▶ _Provided records_

######

(** ** Start-up *)

(** daemon/cmd/wanwatchd/daemon.go:51-74 (newDaemon): cold Health, one Group
    Decision module per Group *)
Definition newDaemon (cfg : Config) : M daemon :=
  h ← Health.New (c_Wans cfg);
  startedAt ← now;
  entries ← range (c_Groups cfg);
  groups ← foldM (λ m '(name, g), dg ← DNew g; mret (<[name := dg]> m)) ∅ entries;
  mret (mkDaemon cfg h groups newGatewayCache ∅ startedAt).

(** daemon/cmd/wanwatchd/daemon.go:85-101 (bootstrap): the rules of one Group *)
Fixpoint ensureGroupRules (g : Group) (families : list Family) : M (option error) :=
  match families with
  | [] => mret None
  | fam :: families =>
      '(_, err) ← kernel_EnsureRule (mkFwmarkRule fam (g_mark g) (g_table g));
      match err with
      | Some err => _ ← Inc ApplyOpErrors [g_name g; "rule_install"]; mret (Some err)
      | None => ensureGroupRules g families
      end
  end.

(** daemon/cmd/wanwatchd/daemon.go:76-110 (bootstrap): every rule, then the
    first State *)
Definition bootstrap (d : daemon) : M (option error) :=
  entries ← range (c_Groups (dm_cfg d));
  err ← foldM (λ err '(_, g),
          match err with
          | Some err => mret (Some err)
          | None => ensureGroupRules g AllFamilies
          end) None entries;
  match err with
  | Some err => mret (Some err)
  | None => _ ← writeStateSnapshot d zero_time; mret None
  end.

(** daemon/cmd/wanwatchd/daemon.go:130-134 (prime): the links of the snapshot *)
Definition prime_links (h : Health.Wans) (c : Change) (links : list LinkEvent) : M (Health.Wans * Change) :=
  foldM (λ '(h, change) e,
    '(h, c) ← Health.Link h e;
    mret (h, mkChange (ch_Flipped change ++ ch_Flipped c) (ch_Republish change || ch_Republish c)))
    (h, c) links.

(** daemon/cmd/wanwatchd/daemon.go:112-136 (prime): Gateways, then links, then
    the Groups *)
Definition prime (d : daemon) (snapshot : startupSnapshot) : M daemon :=
  err ← ctx_Err;
  match err with
  | Some _ => mret d
  | None =>
      let d := set_gateways d
        (foldl (λ c e, gw_set c (re_iface e) (re_family e) (re_gateway e))
           (dm_gateways d) (ss_routes snapshot)) in
      '(h, change) ← prime_links (dm_health d)
        (mkChange [] (negb (bool_decide (ss_routes snapshot = [])))) (ss_links snapshot);
      publishHealthChange (set_health d h) change reasonCarrier
  end.

(** ** The event loop *)

(** daemon/cmd/wanwatchd/eventloop.go:23-25 (eventLoop): an event of one of the
    three channels *)
Inductive devent := DProbeResult (r : ProbeResult) | DLinkEvent (e : LinkEvent) | DRouteEvent (e : RouteEvent).

(** daemon/cmd/wanwatchd/eventloop.go:34-48 (eventLoop): the handler of each
    channel *)
Definition dispatch (d : daemon) (ev : devent) : M daemon :=
  match ev with
  | DProbeResult r => handleProbeResult d r
  | DLinkEvent e => handleLinkEvent d e
  | DRouteEvent e => handleRouteEvent d e
  end.

(** The case [select] takes: cancellation, a watchdog challenge, or an event. *)
Inductive turn := TDone | TWatchdog | TEvent (ev : devent).
(** ** Properties *)

(** C1. The daemon follows its links and probes: from a valid configuration,
    once the rules are installed, the startup snapshots primed and any sequence
    of probe, link and route events and watchdog challenges served, whatever
    the kernel, the State writer and the Hooks answer and in any map order, as
    long as the daemon has not been stopped, WAN Health is that of the history
    of link and probe events, every configured Group has its Decision module,
    which wants the healthy Member that comes first by (priority, name), or
    none if no Member is healthy, and every challenge was acknowledged. *)
Theorem daemon_tracks_health {E} `{HK : Kernel E, HSS : StateSink E, HHS : HookSink E, HKL : !KernelLaws E}
    version cfg snap turns (w : World E effect) :
  Valid cfg →
  let '(r, w') := life version cfg snap turns w in
  cancelled w' = false →
  match r with
  | inl _ => True
  | inr (d, acks) =>
      dm_health d = health_spec (c_Wans cfg)
        ((HLink <$> ss_links snap) ++ health_events (turn_events turns)) ∧
      (∀ name g, c_Groups cfg !! name = Some g →
         ∃ dg, dm_groups d !! name = Some dg ∧ d_cfg dg = g ∧
           best (members_of (dm_health d) g) (intent dg)) ∧
      acks = challenges turns
  end.
Proof.
  intros Hv. pose proof (life_tracks version cfg (Valid_well_keyed _ Hv) snap turns w) as H.
  pose proof (life_acks version cfg snap turns w) as Ha. unfold wp in H, Ha.
  destruct (life _ _ _ _ w) as [[err|[d n]] w']; [done|]. cbn [fst snd] in *. intros Hc.
  destruct H as [?|[H1 H2 H3 H4]]; [congruence|]. destruct Ha as [?| ->]; [congruence|].
  split; [done|]. split; [|done]. intros name g Hg. rewrite <- H1 in Hg.
  destruct (proj1 H3 _ _ Hg) as (dg & Hdg & <-). exists dg. split; [done|]. split; [done|]. by apply (H4 name).
Qed.

Import Example.

Lemma daemon_tracks_health_witness :
  let r := life "1.0" example_config Example.snapshot Example.turns Example.world in
  cancelled r.2 = false ∧
  match r.1 with
  | inl _ => False
  | inr (d, acks) =>
      intent <$> (dm_groups d !! "home") = Some (mkActive "lte" true) ∧
      dm_health d = health_spec (c_Wans example_config)
        ((HLink <$> ss_links Example.snapshot) ++ health_events (turn_events Example.turns)) ∧
      acks = 1%nat
  end.
Proof.
  intros r. assert (Hc : cancelled r.2 = false) by (by vm_compute). split; [done|].
  assert (Hi : match r.1 with inl _ => False
               | inr (d, _) => intent <$> (dm_groups d !! "home") = Some (mkActive "lte" true) end) by (by vm_compute).
  pose proof (daemon_tracks_health "1.0" example_config Example.snapshot Example.turns Example.world
    example_config_valid) as H.
  unfold r in *. destruct (life _ _ _ _ _) as [[err|[d n]] w']; [done|]. cbn [fst snd] in *.
  destruct (H Hc) as (H1 & _ & H3). split; [exact Hi|]. split; [exact H1|exact H3].
Defined.

(** C11. One startup Decision: after the startup snapshots are primed, stopped or
    not and whatever the writes did, a Group has not decided at all, or has
    decided exactly once, onto the healthy Member that comes first by
    (priority, name) once every link of the snapshot is known, in whatever
    order the snapshot lists the links; and if the daemon was not stopped a
    Group with a healthy Member has decided. *)
Theorem startup_one_decision {E} `{HK : Kernel E, HSS : StateSink E, HHS : HookSink E, HKL : !KernelLaws E}
    version cfg snap (w : World E effect) :
  Valid cfg →
  let '(d, w') := (d ← newDaemon cfg; prime version d snap) w in
  ∀ name dg, dm_groups d !! name = Some dg →
    c_Groups cfg !! name = Some (d_cfg dg) ∧
    (d_decisionsTotal dg = 0 ∧ intent dg = NoActive ∨
     d_decisionsTotal dg = 1 ∧ a_has (intent dg) = true ∧
       best (members_of (dm_health d) (d_cfg dg)) (intent dg)) ∧
    (cancelled w' = false →
       dm_health d = health_spec (c_Wans cfg) (HLink <$> ss_links snap) ∧
       best (members_of (dm_health d) (d_cfg dg)) (intent dg)).
Proof.
  intros Hv. pose proof (prime_once version cfg (Valid_well_keyed _ Hv) snap w) as H. unfold wp in H.
  destruct ((d ← newDaemon cfg; prime version d snap) w) as [d w']. cbn [fst snd] in H.
  destruct H as [Ht H]. intros name dg Hdg. destruct (H name dg Hdg) as [Hg Ho]. split; [done|]. split.
  - destruct Ho as [-> |Ho]; [by left|by right].
  - intros Hc. destruct Ht as [?|[_ Hh _ Hs]]; [congruence|]. split; [done|]. by apply (Hs name).
Qed.

Lemma startup_one_decision_witness :
  let r := (d ← newDaemon example_config; prime "1.0" d Example.snapshot) Example.world in
  ∃ dg, dm_groups r.1 !! "home" = Some dg ∧ d_decisionsTotal dg = 1 ∧ intent dg = mkActive "fiber" true ∧
    c_Groups example_config !! "home" = Some (d_cfg dg).
Proof.
  intros r.
  assert (Hi : match dm_groups r.1 !! "home" with
               | Some dg => d_decisionsTotal dg = 1 ∧ intent dg = mkActive "fiber" true
               | None => False end) by (by vm_compute).
  pose proof (startup_one_decision "1.0" example_config Example.snapshot Example.world example_config_valid) as H.
  unfold r in *. destruct ((d ← newDaemon example_config; prime "1.0" d Example.snapshot) Example.world) as [d w'].
  cbn [fst] in *. destruct (dm_groups d !! "home") as [dg|] eqn:Hdg; [|done].
  exists dg. destruct (H _ _ Hdg) as [Hg _]. by destruct Hi.
Defined.
(* ===== verification/Publication.v ===== *)
(** * What the handlers do to the outside, and in which order

    The effects of [daemon.go] other than metrics: route writes in scope, a
    committed Selection's conntrack flushes, State and Hook in this order, and
    nothing at all once the context is cancelled. *)
From S2P Require Import Prelude GoFloat Icmp Aggregate Runtime Metrics NetIP Selector State Config Rtnl Routes Health Decision Apply Gateway Daemon.

#[local] Open Scope Z_scope.

(** ** Actions *)

(** An effect that changes the outside: neither a metric nor a lookup. *)
Definition is_action (e : effect) : bool :=
  match e with EMetric _ | EIfIndex _ _ | EAddrs _ _ => false | _ => true end.

Definition is_metric (e : effect) : bool := match e with EMetric _ => true | _ => false end.

Definition actions (l : list effect) : list effect := filter (λ e, is_action e = true) l.

Lemma actions_app l1 l2 : actions (l1 ++ l2) = actions l1 ++ actions l2.
Proof. apply filter_app. Qed.

(** The lookups of interface indices. *)
Definition is_lookup (e : effect) : bool := match e with EIfIndex _ _ => true | _ => false end.

Definition lookups (l : list effect) : list effect := filter (λ e, is_lookup e = true) l.

Lemma lookups_app l1 l2 : lookups (l1 ++ l2) = lookups l1 ++ lookups l2.
Proof. apply filter_app. Qed.

(** Route writes, each with the kernel's answer. *)
Definition answered (writes : list (DefaultRoute * option error)) : list effect :=
  (λ '(r, answer), EWriteRoute r answer) <$> writes.

Lemma answered_app ws1 ws2 : answered (ws1 ++ ws2) = answered ws1 ++ answered ws2.
Proof. apply fmap_app. Qed.

#[export] Instance answered_inj : Inj (=) (=) answered.
Proof. apply list_fmap_eq_inj. by intros [r a] [r' a'] [= -> ->]. Qed.

(** None refused. *)
Definition accepted (writes : list (DefaultRoute * option error)) : Prop := Forall (λ w, w.2 = None) writes.

(** ** Specifications *)

(** The route a Group wants on a WAN in a Family: by the interface alone for a
    point-to-point WAN, else through the cached Gateway, and none while that is
    unknown. *)
Definition route_of (d : daemon) (g : Group) (wan : Wan) (ifindex : Z) (fam : Family) : option DefaultRoute :=
  if w_PointToPoint wan then Some (mkDefaultRoute fam (g_table g) None ifindex true)
  else match gw_get (dm_gateways d) (w_Interface wan) (Family_int fam) with
       | Some (Some gw) => Some (mkDefaultRoute fam (g_table g) (Some gw) ifindex false)
       | _ => None
       end.

(** The routes of the probed Families among [families], or of every probed
    one, in order. *)
Definition routes_wanted (d : daemon) (g : Group) (wan : Wan) (ifindex : Z) (families : list Family) : list DefaultRoute :=
  let probed := Config.Families (p_Targets (w_Probe wan)) in
  omap (λ fam, if decide (fam ∈ probed) then route_of d g wan ifindex fam else None)
    (match families with [] => probed | _ => families end).

Section routes.
Context {E : Type} `{HK : Kernel E, HSS : StateSink E, HHS : HookSink E, HKL : !KernelLaws E} (version : string).

(** An effect of none of these kinds. *)
Definition plain (e : effect) : Prop := is_action e = false ∧ is_lookup e = false.

Lemma plain_none l : Forall plain l → actions l = [] ∧ lookups l = [].
Proof.
  induction 1 as [|e l [Ha He] _ [IHa IHe]]; [done|]. unfold actions, lookups in *.
  rewrite !filter_cons_False by congruence. done.
Qed.

(** A run of route writes: what was written and answered, and nothing else. *)
Definition only_writes (ws : list (DefaultRoute * option error)) (l : list effect) : Prop :=
  actions l = answered ws ∧ lookups l = [].

Lemma only_writes_app ws1 ws2 l1 l2 : only_writes ws1 l1 → only_writes ws2 l2 → only_writes (ws1 ++ ws2) (l1 ++ l2).
Proof. intros [H1 H2] [H3 H4]. unfold only_writes. by rewrite actions_app, lookups_app, answered_app, H1, H2, H3, H4. Qed.

Lemma writeOne_effects d g wan i fam (w : World E effect) :
  wlog (writeOne d g wan i fam) (λ hard l w',
    ∃ ws, only_writes ws l ∧ ws.*1 = option_list (route_of d g wan i fam) ∧ (hard = false ↔ accepted ws)) w.
Proof.
  unfold writeOne, route_of. set (r := if w_PointToPoint wan then _ else _).
  clearbody r.
  destruct r as [r|]; [|by apply wlog_ret; exists []; repeat constructor].
  apply wlog_bind, wlog_silent; [apply _|]. intros started w1.
  apply wlog_bind. unfold kernel_WriteRoute. apply wlog_bind, wlog_silent; [apply _|]. intros err w2.
  apply wlog_bind, wlog_emit. intros w3 _. apply wlog_ret. apply wlog_bind, wlog_silent; [apply _|]. intros ended w4.
  apply wlog_bind, wlog_emit. intros w5 _. destruct err as [err|].
  - apply wlog_bind, wlog_emit. intros w6 _. apply wlog_ret. exists [(r, Some err)].
    split; [done|]. split; [done|]. split; [done|]. by intros [? _]%Forall_cons.
  - apply wlog_ret. exists [(r, None)]. split; [done|]. split; [done|]. split; [|done]. by repeat constructor.
Qed.

(** The writes of a list of Families: a prefix of the routes wanted, all of
    them unless cancelled, and an error exactly when one was refused. *)
Definition written (wanted : list DefaultRoute) (n : nat) (ws : list (DefaultRoute * option error))
    (err : option error) (w' : World E effect) : Prop :=
  ws.*1 `prefix_of` wanted ∧
  (err = None → ws.*1 = wanted ∧ accepted ws ∧ n = 0%nat) ∧
  (cancelled w' = false → ws.*1 = wanted ∧ (accepted ws → n = 0%nat → err = None)).

Lemma written_cons wanted r n ws0 (hard : bool) ws err w' :
  ws0.*1 = option_list r → (hard = false ↔ accepted ws0) →
  written wanted (if hard then S n else n) ws err w' → written (option_list r ++ wanted) n (ws0 ++ ws) err w'.
Proof.
  intros Ha He (Hp & H1 & H2). unfold written. rewrite fmap_app, Ha. split; [by apply prefix_app|]. split.
  - intros Hn. destruct (H1 Hn) as (-> & Hacc & Hz). split; [done|]. destruct hard; [done|].
    split; [|done]. apply Forall_app. split; [by apply He|done].
  - intros Hc. destruct (H2 Hc) as [-> H]. split; [done|]. intros [Hacc0 Hacc]%Forall_app Hz.
    apply H; [done|]. by apply He in Hacc0 as ->.
Qed.

Lemma writeFamilies_effects d g wan i fams : ∀ n (w : World E effect),
  wlog (writeFamilies d g wan i n fams) (λ err l w', ∃ ws, only_writes ws l ∧ written
    (omap (λ fam, if decide (fam ∈ Config.Families (p_Targets (w_Probe wan)))
                  then route_of d g wan i fam else None) fams) n ws err w') w.
Proof.
  induction fams as [|fam fams IH]; intros n w; cbn [writeFamilies].
  - apply wlog_ret. exists []. split; [done|]. split; [done|].
    split; [|intros _; split; [done|]]; case_bool_decide; try done; [intros _; split; [done|]; split; [by constructor|lia]|lia].
  - cbn [omap list_omap]. destruct (decide (fam ∈ _)) as [Hin|Hin];
      [rewrite bool_decide_eq_true_2 by done|rewrite bool_decide_eq_false_2 by done]; cbn [negb]; [|apply IH].
    apply wlog_bind, wlog_ctx_Err; intros Hc.
    { intros w1 Hc1. apply wlog_ret. exists []. split; [done|]. split; [apply prefix_nil|]. split; [done|]. congruence. }
    apply wlog_bind. eapply wlog_mono; [apply writeOne_effects|]. intros hard l w1 (ws & Ha & Hr & He).
    eapply wlog_mono; [apply IH|]. intros err l' w2 (ws' & Ha' & Hw). exists (ws ++ ws').
    split; [by apply (only_writes_app _ _ l l')|].
    pose proof (written_cons _ _ _ _ _ _ _ _ Hr He Hw) as Hw'. by destruct (route_of d g wan i fam).
Qed.

(** What [applyRoutes] does: an unknown WAN or a failed interface lookup is an
    error without a write. *)
Definition applied (d : daemon) (g : Group) (sel : string) (fams : list Family) (err : option error)
    (l : list effect) (w' : World E effect) : Prop :=
  match c_Wans (dm_cfg d) !! sel with
  | None => is_Some err ∧ actions l = [] ∧ lookups l = []
  | Some wan => ∃ index, lookups l = [EIfIndex (w_Interface wan) index] ∧
      match index with
      | inl _ => is_Some err ∧ actions l = []
      | inr i => ∃ ws, actions l = answered ws ∧ written (routes_wanted d g wan i fams) 0 ws err w'
      end
  end.

Lemma applyRoutes_effects d g sel fams (w : World E effect) : wlog (applyRoutes d g sel fams) (applied d g sel fams) w.
Proof.
  unfold applyRoutes, applied. destruct (c_Wans _ !! sel) as [wan|]; [|by apply wlog_ret].
  apply wlog_bind. unfold kernel_IfIndex. apply wlog_bind, wlog_silent; [apply _|]. intros index w1.
  apply wlog_bind, wlog_emit. intros w2 _. apply wlog_ret. destruct index as [err|i].
  - apply wlog_bind, wlog_emit. intros w3 _. apply wlog_ret. by exists (inl err).
  - eapply wlog_mono; [apply writeFamilies_effects|]. intros err l w3 (ws & [Ha Hl] & Hw).
    exists (inr i). rewrite lookups_app, Hl. split; [done|]. exists ws. by rewrite actions_app, Ha.
Qed.

(** ** Decisions *)

Lemma publishSelected_plain g : Emits plain (publishSelected (E:=E) g).
Proof. unfold publishSelected, forM, Set_. emitting. Qed.

(** Only routes of table [t] are written. *)
Definition writes_table (t : Z) (ws : list (DefaultRoute * option error)) : Prop :=
  Forall (λ w, dr_Table w.1 = t) ws.

Lemma routes_wanted_table d g wan i fams : Forall (λ r, dr_Table r = g_table g) (routes_wanted d g wan i fams).
Proof.
  apply Forall_forall. intros r. unfold routes_wanted. rewrite list_elem_of_omap. intros (fam & _ & Hr).
  case_decide; [|done]. unfold route_of in Hr. repeat case_match; by simplify_eq.
Qed.

Lemma written_table d g wan i fams n ws err w' :
  written (routes_wanted d g wan i fams) n ws err w' → writes_table (g_table g) ws.
Proof.
  intros (Hp & _). pose proof (routes_wanted_table d g wan i fams) as H. destruct Hp as [k Hk].
  rewrite Hk in H. apply Forall_app in H as [H _]. by apply Forall_fmap in H.
Qed.

(** The whole of a WAN's routes, through the index the kernel gave for its
    interface, none refused. *)
Definition all_written (d : daemon) (g : Group) (name : string) (ws : list (DefaultRoute * option error))
    (l : list effect) : Prop :=
  ∃ wan i, c_Wans (dm_cfg d) !! name = Some wan ∧ lookups l = [EIfIndex (w_Interface wan) (inr i)] ∧
    ws.*1 = routes_wanted d g wan i [] ∧ accepted ws.

Lemma applyRoutes_outcome d g sel (w : World E effect) :
  wlog (applyRoutes d g sel []) (λ err l _, ∃ ws, actions l = answered ws ∧ writes_table (g_table g) ws ∧
    (err = None → all_written d g sel ws l)) w.
Proof.
  eapply wlog_mono; [apply applyRoutes_effects|]. intros err l w'. unfold applied.
  destruct (c_Wans _ !! sel) as [wan|] eqn:Hw; [|intros ([e ->] & Ha & _); exists []; by repeat constructor].
  intros ([e|i] & Hlk & H).
  { destruct H as [[e' ->] Ha]. exists []. by repeat constructor. }
  destruct H as (ws & Ha & Hw'). exists ws. split; [done|]. split; [by eapply written_table|].
  intros ->. destruct Hw' as (_ & H1 & _). destruct (H1 eq_refl) as (Hr & Hacc & _). by exists wan, i.
Qed.

(** The routes a commit asks for. *)
Definition commits_routes (d : daemon) (g : Group) (next : Active) (ws : list (DefaultRoute * option error))
    (l : list effect) : Prop :=
  if a_has next then all_written d g (a_wan next) ws l else ws = [] ∧ lookups l = [].

Lemma all_written_plain d g name ws l1 l l2 :
  lookups l1 = [] → lookups l2 = [] → all_written d g name ws l → all_written d g name ws (l1 ++ l ++ l2).
Proof.
  intros H1 H2 (wan & i & Hw & Hl & Hr). exists wan, i. split; [done|].
  by rewrite !lookups_app, H1, H2, Hl.
Qed.

Lemma commits_routes_plain d g next ws l1 l l2 :
  lookups l1 = [] → lookups l2 = [] → commits_routes d g next ws l → commits_routes d g next ws (l1 ++ l ++ l2).
Proof.
  intros H1 H2. unfold commits_routes. destruct (a_has next); [by apply all_written_plain|].
  intros [-> Hl]. split; [done|]. by rewrite !lookups_app, H1, H2, Hl.
Qed.

Lemma commit_effects d dg next (w : World E effect) :
  wlog (commit (applyRoutes d (d_cfg dg)) dg next) (λ '(dg', c) l _,
    ∃ ws, actions l = answered ws ∧ writes_table (g_table (d_cfg dg)) ws ∧ d_cfg dg' = d_cfg dg ∧
    match c with
    | None => d_selection dg' = d_selection dg
    | Some c => cm_Old c = d_selection dg ∧ cm_New c = next ∧ d_selection dg' = next ∧
        commits_routes d (d_cfg dg) next ws l
    end) w.
Proof.
  unfold commit. apply wlog_bind.
  apply (wlog_mono _ (λ err l _, ∃ ws, actions l = answered ws ∧ writes_table (g_table (d_cfg dg)) ws ∧
    (err = None → commits_routes d (d_cfg dg) next ws l))).
  { unfold commits_routes. destruct (a_has next); [apply applyRoutes_outcome|]. apply wlog_ret. exists [].
    by repeat constructor. }
  intros [err|] l w1 (ws & Ha & Ht & Hw); [by apply wlog_ret; rewrite app_nil_r; exists ws|].
  apply wlog_bind, wlog_silent; [apply _|]. intros at_ w2. cbn [app].
  apply wlog_bind, (wlog_emits plain); [apply publishSelected_plain|].
  intros [] lm w3 [Hma Hml]%plain_none. apply wlog_ret. rewrite app_nil_r. exists ws.
  rewrite actions_app, Hma, app_nil_r. do 3 (split; [done|]). cbn [cm_Old cm_New d_selection].
  do 3 (split; [done|]). by apply (commits_routes_plain _ _ _ _ [] l lm), Hw.
Qed.
(* ===== verification/Gauges.v ===== *)
(** * The values of the gauges

    The value of a gauge's series is the one last set. What the operations of
    Health and of a Group set, and what it means that the gauges agree with a
    State: WAN Health, links, probe statistics and Selections. *)
From stdpp Require Import pretty.
From S2P Require Import Prelude GoFloat Icmp Aggregate Hysteresis Runtime Metrics NetIP Selector State Config.
From S2P Require Import Rtnl Routes Health Decision Apply Gateway Daemon Coordination.

#[local] Open Scope Z_scope.

(** ** The value of a series *)

(** The value of a series after the operations [l], [v] before them. *)
Fixpoint gauge_from (v : option float64) (m : Metric) (labels : list string) (l : list effect) : option float64 :=
  match l with
  | [] => v
  | EMetric (MSet m' labels' x) :: l =>
      gauge_from (if decide (m' = m) then if decide (labels' = labels) then Some x else v else v) m labels l
  | _ :: l => gauge_from v m labels l
  end.

Definition gauge (m : Metric) (labels : list string) (l : list effect) : option float64 := gauge_from None m labels l.

Lemma gauge_from_app v m labels l1 l2 :
  gauge_from v m labels (l1 ++ l2) = gauge_from (gauge_from v m labels l1) m labels l2.
Proof. revert v. induction l1 as [|[[]| | | | | | | |] l1 IH]; intros v0; cbn; by rewrite ?IH. Qed.

Lemma gauge_app m labels l1 l2 : gauge m labels (l1 ++ l2) = gauge_from (gauge m labels l1) m labels l2.
Proof. apply gauge_from_app. Qed.

(** [e] sets no series that satisfies [P]. *)
Definition spares (P : Metric → list string → Prop) (e : effect) : Prop :=
  match e with EMetric (MSet m labels _) => ¬ P m labels | _ => True end.

(** [e] publishes no State, and sets only series that satisfy [P]. *)
Definition sets_only (P : Metric → list string → Prop) (e : effect) : Prop :=
  match e with EMetric (MSet m labels _) => P m labels | EPublish _ => False | _ => True end.

Lemma gauge_from_spared (P : Metric → list string → Prop) v m labels l :
  Forall (spares P) l → P m labels → gauge_from v m labels l = v.
Proof.
  intros Hl HP. revert v. induction Hl as [|e l He Hl IH]; intros v0; [done|].
  destruct e as [[m' labels' x| |]| | | | | | | |]; cbn; try apply IH. rewrite IH.
  destruct (decide (m' = m)) as [-> |]; [|done]. destruct (decide (labels' = labels)) as [-> |]; [|done].
  by destruct He.
Qed.

Lemma gauge_spared (P : Metric → list string → Prop) m labels l0 l :
  Forall (spares P) l → P m labels → gauge m labels (l0 ++ l) = gauge m labels l0.
Proof. intros Hl HP. rewrite gauge_app. by eapply gauge_from_spared. Qed.

Lemma sets_only_mono (P Q : Metric → list string → Prop) l :
  (∀ m labels, P m labels → Q m labels) → Forall (sets_only P) l → Forall (sets_only Q) l.
Proof. intros HPQ Hl. eapply Forall_impl; [exact Hl|]. intros [[]| | | | | | | |]; cbn; auto. Qed.

Lemma sets_only_spares (P Q : Metric → list string → Prop) l :
  (∀ m labels, P m labels → ¬ Q m labels) → Forall (sets_only P) l → Forall (spares Q) l.
Proof. intros HPQ Hl. eapply Forall_impl; [exact Hl|]. intros [[]| | | | | | | |]; cbn; auto. Qed.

######

▶ _Aim of the exercise_
Reproduce verbatim the lines above, from the line with "[rewrite bool_decide_eq_true_2 by" through the line with "(** Only routes of table [t] are written. *)".

▶ _Exercise output_
      [rewrite bool_decide_eq_true_2 by done|rewrite bool_decide_eq_false_2 by done]; cbn [negb]; [|apply IH].
    apply wlog_bind, wlog_ctx_Err; intros Hc.
    { intros w1 Hc1. apply wlog_ret. exists []. split; [done|]. split; [apply prefix_nil|]. split; [done|]. congruence. }
    apply wlog_bind. eapply wlog_mono; [apply writeOne_effects|]. intros hard l w1 (ws & Ha & Hr & He).
    eapply wlog_mono; [apply IH|]. intros err l' w2 (ws' & Ha' & Hw). exists (ws ++ ws').
    split; [by apply (only_writes_app _ _ l l')|].
    pose proof (written_cons _ _ _ _ _ _ _ _ Hr He Hw) as Hw'. by destruct (route_of d g wan i fam).
Qed.

(** What [applyRoutes] does: an unknown WAN or a failed interface lookup is an
    error without a write. *)
Definition applied (d : daemon) (g : Group) (sel : string) (fams : list Family) (err : option error)
    (l : list effect) (w' : World E effect) : Prop :=
  match c_Wans (dm_cfg d) !! sel with
  | None => is_Some err ∧ actions l = [] ∧ lookups l = []
  | Some wan => ∃ index, lookups l = [EIfIndex (w_Interface wan) index] ∧
      match index with
      | inl _ => is_Some err ∧ actions l = []
      | inr i => ∃ ws, actions l = answered ws ∧ written (routes_wanted d g wan i fams) 0 ws err w'
      end
  end.

Lemma applyRoutes_effects d g sel fams (w : World E effect) : wlog (applyRoutes d g sel fams) (applied d g sel fams) w.
Proof.
  unfold applyRoutes, applied. destruct (c_Wans _ !! sel) as [wan|]; [|by apply wlog_ret].
  apply wlog_bind. unfold kernel_IfIndex. apply wlog_bind, wlog_silent; [apply _|]. intros index w1.
  apply wlog_bind, wlog_emit. intros w2 _. apply wlog_ret. destruct index as [err|i].
  - apply wlog_bind, wlog_emit. intros w3 _. apply wlog_ret. by exists (inl err).
  - eapply wlog_mono; [apply writeFamilies_effects|]. intros err l w3 (ws & [Ha Hl] & Hw).
    exists (inr i). rewrite lookups_app, Hl. split; [done|]. exists ws. by rewrite actions_app, Ha.
Qed.

(** ** Decisions *)

Lemma publishSelected_plain g : Emits plain (publishSelected (E:=E) g).
Proof. unfold publishSelected, forM, Set_. emitting. Qed.

(** Only routes of table [t] are written. *)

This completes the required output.